▶ _ASSIGNMENT_
Look below for the lines from the one with "(** [eb_iotype] *)" to the one with "#[export] Instance eio_io_dir_eq_dec", and copy exactly those lines, both ends included.

▶ _INPUT FOR THIS TASK_
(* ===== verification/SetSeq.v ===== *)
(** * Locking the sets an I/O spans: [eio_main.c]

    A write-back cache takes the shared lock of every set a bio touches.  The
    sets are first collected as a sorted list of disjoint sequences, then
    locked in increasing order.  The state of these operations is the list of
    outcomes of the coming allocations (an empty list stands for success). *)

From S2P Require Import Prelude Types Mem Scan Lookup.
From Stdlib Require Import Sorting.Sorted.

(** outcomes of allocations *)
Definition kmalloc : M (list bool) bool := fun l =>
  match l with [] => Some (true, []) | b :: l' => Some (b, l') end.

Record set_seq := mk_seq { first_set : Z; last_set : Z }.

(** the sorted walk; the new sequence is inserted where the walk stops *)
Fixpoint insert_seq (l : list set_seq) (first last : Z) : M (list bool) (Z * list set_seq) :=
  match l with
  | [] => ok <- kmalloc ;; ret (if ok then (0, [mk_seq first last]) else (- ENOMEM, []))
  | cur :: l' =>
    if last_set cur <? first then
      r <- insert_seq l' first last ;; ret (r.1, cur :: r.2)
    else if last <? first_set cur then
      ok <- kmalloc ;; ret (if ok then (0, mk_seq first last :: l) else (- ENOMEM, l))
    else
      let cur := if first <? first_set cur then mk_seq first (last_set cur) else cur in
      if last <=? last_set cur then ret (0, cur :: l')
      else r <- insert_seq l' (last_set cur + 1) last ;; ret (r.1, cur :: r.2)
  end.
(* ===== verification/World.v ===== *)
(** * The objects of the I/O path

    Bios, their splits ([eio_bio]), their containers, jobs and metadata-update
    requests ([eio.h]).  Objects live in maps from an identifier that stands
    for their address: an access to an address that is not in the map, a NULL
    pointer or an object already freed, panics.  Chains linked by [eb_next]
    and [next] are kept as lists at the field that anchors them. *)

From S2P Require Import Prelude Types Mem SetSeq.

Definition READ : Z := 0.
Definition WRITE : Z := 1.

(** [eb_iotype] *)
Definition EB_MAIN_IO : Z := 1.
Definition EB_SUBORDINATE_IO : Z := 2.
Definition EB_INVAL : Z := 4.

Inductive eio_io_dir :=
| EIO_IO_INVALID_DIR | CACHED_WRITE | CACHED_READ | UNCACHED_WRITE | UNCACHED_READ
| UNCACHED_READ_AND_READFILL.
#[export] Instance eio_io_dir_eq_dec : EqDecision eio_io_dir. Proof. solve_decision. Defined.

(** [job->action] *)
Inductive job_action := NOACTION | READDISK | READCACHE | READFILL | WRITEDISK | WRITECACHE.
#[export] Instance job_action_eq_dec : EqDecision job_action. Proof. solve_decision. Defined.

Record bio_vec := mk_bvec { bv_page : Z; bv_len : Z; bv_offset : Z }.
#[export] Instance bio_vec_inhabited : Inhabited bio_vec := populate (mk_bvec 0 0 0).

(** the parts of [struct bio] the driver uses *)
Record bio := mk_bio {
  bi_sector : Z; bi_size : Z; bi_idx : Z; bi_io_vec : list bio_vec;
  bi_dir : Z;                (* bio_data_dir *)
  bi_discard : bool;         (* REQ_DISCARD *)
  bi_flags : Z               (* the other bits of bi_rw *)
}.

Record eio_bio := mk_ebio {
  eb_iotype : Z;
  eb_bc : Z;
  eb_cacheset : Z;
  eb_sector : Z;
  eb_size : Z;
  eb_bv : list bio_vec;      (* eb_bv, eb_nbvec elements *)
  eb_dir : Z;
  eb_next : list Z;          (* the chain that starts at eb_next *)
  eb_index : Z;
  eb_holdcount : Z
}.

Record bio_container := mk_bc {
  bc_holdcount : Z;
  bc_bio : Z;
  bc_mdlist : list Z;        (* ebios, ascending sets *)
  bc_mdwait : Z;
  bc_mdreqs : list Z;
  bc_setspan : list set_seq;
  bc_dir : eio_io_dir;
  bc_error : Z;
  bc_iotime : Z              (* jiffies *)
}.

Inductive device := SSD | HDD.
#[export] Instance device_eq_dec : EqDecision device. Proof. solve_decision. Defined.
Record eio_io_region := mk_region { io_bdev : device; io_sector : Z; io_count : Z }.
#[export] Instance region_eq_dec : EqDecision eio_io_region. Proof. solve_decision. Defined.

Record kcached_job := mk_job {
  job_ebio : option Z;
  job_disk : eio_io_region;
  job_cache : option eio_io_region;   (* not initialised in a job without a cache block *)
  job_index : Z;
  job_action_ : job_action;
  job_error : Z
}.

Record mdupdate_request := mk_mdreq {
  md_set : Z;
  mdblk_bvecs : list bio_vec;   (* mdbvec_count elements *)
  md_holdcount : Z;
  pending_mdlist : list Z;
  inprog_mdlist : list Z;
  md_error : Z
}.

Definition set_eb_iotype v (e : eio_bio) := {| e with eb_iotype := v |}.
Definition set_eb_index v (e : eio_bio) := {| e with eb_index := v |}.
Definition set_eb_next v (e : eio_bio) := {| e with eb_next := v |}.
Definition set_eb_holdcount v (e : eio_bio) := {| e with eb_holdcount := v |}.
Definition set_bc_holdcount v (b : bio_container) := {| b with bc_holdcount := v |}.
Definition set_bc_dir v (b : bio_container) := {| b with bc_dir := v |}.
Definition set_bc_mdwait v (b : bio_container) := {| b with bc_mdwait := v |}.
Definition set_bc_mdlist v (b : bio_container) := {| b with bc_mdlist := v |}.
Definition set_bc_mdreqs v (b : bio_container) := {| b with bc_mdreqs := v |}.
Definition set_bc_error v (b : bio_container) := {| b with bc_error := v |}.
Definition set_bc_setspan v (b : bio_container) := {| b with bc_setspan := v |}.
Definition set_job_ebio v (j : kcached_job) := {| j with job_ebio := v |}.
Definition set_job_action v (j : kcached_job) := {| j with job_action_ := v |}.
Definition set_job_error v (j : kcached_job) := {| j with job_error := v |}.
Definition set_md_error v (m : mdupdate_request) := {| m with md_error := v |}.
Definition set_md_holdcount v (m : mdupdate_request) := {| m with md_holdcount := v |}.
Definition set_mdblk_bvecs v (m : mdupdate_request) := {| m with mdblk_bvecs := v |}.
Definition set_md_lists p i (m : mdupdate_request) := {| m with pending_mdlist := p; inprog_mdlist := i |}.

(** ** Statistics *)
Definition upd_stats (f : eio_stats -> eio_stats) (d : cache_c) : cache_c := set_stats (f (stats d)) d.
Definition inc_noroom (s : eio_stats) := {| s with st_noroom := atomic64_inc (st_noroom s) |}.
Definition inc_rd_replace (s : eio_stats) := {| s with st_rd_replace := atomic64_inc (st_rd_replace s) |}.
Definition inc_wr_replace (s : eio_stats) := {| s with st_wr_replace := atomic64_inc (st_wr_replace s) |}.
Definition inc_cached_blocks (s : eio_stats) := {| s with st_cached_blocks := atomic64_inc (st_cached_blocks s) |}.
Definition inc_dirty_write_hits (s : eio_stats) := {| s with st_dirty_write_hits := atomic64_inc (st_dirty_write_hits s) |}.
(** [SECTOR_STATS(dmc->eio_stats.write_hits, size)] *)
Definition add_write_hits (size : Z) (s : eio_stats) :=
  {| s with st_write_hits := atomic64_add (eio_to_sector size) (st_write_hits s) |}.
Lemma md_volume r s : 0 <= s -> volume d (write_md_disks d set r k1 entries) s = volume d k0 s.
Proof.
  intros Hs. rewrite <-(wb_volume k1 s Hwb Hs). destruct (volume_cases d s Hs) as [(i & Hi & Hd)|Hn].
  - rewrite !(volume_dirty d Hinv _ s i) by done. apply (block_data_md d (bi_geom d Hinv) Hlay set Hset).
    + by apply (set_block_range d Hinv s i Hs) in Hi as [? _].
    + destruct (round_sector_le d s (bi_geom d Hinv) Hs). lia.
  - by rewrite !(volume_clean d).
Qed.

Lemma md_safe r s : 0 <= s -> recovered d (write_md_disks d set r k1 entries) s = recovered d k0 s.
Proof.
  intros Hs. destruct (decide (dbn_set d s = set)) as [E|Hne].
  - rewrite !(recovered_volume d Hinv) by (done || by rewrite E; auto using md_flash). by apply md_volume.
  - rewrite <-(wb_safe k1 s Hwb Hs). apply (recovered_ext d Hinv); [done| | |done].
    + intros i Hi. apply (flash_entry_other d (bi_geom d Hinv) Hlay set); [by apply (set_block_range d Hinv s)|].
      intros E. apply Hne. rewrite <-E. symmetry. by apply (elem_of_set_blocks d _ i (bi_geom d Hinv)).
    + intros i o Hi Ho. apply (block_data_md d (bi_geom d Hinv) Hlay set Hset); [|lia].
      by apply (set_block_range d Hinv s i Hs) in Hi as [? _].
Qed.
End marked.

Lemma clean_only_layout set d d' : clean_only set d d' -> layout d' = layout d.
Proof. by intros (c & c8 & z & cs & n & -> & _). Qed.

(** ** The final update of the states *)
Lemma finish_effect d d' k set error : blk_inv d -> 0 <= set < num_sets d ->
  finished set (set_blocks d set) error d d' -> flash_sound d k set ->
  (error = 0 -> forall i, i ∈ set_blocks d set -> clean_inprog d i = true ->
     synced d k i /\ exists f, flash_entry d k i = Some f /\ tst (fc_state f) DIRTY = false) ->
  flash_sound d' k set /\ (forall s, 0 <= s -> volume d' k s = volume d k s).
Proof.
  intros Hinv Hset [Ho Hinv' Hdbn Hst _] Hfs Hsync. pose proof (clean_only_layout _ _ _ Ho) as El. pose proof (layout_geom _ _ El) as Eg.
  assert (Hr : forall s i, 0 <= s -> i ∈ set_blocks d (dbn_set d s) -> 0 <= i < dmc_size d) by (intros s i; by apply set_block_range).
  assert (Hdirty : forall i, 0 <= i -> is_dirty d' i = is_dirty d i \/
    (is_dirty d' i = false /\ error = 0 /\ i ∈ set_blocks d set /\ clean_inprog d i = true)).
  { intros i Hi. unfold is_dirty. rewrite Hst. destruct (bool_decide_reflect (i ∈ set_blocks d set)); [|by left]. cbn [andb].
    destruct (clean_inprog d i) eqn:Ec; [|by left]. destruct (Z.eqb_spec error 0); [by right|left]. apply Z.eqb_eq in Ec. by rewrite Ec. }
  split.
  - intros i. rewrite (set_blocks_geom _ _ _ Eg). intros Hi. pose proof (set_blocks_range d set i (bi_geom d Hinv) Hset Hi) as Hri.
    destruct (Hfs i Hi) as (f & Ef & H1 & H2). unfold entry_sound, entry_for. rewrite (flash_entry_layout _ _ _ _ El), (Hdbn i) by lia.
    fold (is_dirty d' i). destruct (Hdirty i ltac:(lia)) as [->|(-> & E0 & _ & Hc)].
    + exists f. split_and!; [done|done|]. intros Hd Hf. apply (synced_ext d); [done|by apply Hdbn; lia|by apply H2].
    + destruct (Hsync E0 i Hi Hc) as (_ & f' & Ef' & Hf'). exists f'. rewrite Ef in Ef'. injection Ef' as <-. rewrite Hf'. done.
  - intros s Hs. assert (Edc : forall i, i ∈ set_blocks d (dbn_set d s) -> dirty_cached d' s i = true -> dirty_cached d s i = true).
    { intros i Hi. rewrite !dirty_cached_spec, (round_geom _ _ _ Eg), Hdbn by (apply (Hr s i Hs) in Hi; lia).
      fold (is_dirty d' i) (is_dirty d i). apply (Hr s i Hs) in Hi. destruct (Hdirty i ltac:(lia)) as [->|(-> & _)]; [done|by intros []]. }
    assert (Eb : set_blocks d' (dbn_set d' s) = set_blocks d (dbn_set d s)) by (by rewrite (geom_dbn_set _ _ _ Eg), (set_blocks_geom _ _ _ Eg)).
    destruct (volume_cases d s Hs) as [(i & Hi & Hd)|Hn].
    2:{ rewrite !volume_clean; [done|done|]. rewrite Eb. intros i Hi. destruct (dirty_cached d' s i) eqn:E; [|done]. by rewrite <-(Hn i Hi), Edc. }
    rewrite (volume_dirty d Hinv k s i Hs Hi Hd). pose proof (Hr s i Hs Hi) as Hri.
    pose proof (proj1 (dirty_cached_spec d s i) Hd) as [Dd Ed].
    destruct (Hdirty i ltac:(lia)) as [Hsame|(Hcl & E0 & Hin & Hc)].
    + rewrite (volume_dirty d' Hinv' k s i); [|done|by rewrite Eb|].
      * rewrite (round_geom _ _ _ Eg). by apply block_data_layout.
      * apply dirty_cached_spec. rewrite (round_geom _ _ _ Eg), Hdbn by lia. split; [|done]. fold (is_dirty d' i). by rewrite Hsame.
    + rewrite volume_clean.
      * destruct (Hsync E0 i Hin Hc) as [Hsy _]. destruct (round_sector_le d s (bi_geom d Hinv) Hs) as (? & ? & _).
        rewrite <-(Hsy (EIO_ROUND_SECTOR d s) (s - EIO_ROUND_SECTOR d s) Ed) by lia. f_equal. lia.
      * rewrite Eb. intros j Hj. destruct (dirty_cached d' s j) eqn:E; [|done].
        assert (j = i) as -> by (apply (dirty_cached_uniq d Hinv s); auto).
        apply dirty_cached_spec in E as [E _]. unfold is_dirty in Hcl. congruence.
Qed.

▶ _ANSWER FOR THIS EXERCISE_
(** [eb_iotype] *)
Definition EB_MAIN_IO : Z := 1.
Definition EB_SUBORDINATE_IO : Z := 2.
Definition EB_INVAL : Z := 4.

Inductive eio_io_dir :=
| EIO_IO_INVALID_DIR | CACHED_WRITE | CACHED_READ | UNCACHED_WRITE | UNCACHED_READ
| UNCACHED_READ_AND_READFILL.
#[export] Instance eio_io_dir_eq_dec : EqDecision eio_io_dir. Proof. solve_decision. Defined.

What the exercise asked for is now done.